#### [WHAT TO PRODUCE]
In the records below, find the line with "(A !! p = None" and the line with "destruct (fill_stack layout". Print both exactly, along with every line between them, and no other line.

Source records:
=======

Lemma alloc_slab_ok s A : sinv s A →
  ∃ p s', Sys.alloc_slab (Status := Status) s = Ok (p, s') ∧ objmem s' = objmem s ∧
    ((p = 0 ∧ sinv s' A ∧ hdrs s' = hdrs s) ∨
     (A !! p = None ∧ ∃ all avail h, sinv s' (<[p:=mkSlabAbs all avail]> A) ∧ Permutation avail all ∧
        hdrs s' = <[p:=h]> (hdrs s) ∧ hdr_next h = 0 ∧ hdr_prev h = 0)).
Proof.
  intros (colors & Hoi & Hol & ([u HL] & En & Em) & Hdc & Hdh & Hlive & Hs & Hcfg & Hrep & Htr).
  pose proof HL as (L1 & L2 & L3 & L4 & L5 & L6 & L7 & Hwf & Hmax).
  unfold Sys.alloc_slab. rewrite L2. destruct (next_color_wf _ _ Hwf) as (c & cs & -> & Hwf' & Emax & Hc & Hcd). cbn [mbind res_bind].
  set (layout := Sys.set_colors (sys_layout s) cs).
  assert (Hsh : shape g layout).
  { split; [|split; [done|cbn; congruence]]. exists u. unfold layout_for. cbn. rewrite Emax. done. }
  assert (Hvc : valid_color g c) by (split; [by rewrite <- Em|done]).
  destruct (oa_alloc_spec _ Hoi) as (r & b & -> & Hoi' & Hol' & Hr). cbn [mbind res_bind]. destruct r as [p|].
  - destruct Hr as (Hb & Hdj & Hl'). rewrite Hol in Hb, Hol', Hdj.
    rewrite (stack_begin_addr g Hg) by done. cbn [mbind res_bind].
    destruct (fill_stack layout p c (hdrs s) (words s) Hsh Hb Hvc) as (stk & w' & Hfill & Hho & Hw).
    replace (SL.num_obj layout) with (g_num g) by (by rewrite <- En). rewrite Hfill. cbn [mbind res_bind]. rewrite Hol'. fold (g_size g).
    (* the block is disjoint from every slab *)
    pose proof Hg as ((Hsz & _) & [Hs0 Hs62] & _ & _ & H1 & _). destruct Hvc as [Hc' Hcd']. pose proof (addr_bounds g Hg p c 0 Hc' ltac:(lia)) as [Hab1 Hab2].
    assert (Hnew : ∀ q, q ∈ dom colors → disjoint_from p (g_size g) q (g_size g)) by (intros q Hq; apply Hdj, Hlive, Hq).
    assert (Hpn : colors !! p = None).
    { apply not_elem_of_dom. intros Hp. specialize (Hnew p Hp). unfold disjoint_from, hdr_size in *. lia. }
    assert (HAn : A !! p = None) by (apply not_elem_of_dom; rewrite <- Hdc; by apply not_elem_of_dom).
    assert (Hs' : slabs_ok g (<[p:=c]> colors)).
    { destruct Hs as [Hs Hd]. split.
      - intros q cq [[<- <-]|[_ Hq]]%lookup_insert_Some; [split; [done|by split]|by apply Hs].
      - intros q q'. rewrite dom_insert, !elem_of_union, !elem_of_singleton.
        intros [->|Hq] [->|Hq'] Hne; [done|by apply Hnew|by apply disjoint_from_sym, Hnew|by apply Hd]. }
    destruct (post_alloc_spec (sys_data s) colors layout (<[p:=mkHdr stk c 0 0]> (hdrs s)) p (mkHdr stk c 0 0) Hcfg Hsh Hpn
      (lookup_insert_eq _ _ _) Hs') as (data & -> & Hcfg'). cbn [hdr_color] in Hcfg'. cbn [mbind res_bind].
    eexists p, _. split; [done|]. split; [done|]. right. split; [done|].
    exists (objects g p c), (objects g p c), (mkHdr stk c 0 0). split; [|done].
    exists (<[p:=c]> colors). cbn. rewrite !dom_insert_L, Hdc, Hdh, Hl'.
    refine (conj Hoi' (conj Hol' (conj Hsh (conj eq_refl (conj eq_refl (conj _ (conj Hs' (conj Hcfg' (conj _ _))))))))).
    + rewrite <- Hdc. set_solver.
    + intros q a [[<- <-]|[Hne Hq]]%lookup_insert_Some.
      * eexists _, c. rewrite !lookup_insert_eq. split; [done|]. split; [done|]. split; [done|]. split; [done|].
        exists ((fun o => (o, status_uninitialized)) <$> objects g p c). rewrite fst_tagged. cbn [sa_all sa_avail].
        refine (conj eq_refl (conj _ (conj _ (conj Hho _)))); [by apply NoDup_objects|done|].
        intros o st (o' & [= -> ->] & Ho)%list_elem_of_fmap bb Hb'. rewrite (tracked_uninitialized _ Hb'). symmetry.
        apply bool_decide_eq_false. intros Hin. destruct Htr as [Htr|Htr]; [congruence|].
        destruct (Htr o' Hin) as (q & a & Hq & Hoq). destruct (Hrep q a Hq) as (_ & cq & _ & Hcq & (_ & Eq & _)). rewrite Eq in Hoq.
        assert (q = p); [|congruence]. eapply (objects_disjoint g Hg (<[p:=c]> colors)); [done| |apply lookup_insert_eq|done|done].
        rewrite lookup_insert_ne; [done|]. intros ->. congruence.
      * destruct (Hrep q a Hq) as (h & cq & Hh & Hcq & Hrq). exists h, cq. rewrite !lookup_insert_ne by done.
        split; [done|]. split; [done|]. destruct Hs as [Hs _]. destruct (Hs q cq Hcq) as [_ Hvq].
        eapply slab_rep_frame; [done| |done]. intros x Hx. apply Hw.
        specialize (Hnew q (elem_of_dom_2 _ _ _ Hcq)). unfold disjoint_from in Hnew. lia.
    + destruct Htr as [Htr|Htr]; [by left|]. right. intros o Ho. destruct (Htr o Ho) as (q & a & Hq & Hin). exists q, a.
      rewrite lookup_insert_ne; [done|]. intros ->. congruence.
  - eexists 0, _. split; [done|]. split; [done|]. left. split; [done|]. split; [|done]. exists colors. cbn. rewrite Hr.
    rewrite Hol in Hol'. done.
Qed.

=======

#### [ANSWER FOR THE TASK]
     (A !! p = None ∧ ∃ all avail h, sinv s' (<[p:=mkSlabAbs all avail]> A) ∧ Permutation avail all ∧
        hdrs s' = <[p:=h]> (hdrs s) ∧ hdr_next h = 0 ∧ hdr_prev h = 0)).
Proof.
  intros (colors & Hoi & Hol & ([u HL] & En & Em) & Hdc & Hdh & Hlive & Hs & Hcfg & Hrep & Htr).
  pose proof HL as (L1 & L2 & L3 & L4 & L5 & L6 & L7 & Hwf & Hmax).
  unfold Sys.alloc_slab. rewrite L2. destruct (next_color_wf _ _ Hwf) as (c & cs & -> & Hwf' & Emax & Hc & Hcd). cbn [mbind res_bind].
  set (layout := Sys.set_colors (sys_layout s) cs).
  assert (Hsh : shape g layout).
  { split; [|split; [done|cbn; congruence]]. exists u. unfold layout_for. cbn. rewrite Emax. done. }
  assert (Hvc : valid_color g c) by (split; [by rewrite <- Em|done]).
  destruct (oa_alloc_spec _ Hoi) as (r & b & -> & Hoi' & Hol' & Hr). cbn [mbind res_bind]. destruct r as [p|].
  - destruct Hr as (Hb & Hdj & Hl'). rewrite Hol in Hb, Hol', Hdj.
    rewrite (stack_begin_addr g Hg) by done. cbn [mbind res_bind].
    destruct (fill_stack layout p c (hdrs s) (words s) Hsh Hb Hvc) as (stk & w' & Hfill & Hho & Hw).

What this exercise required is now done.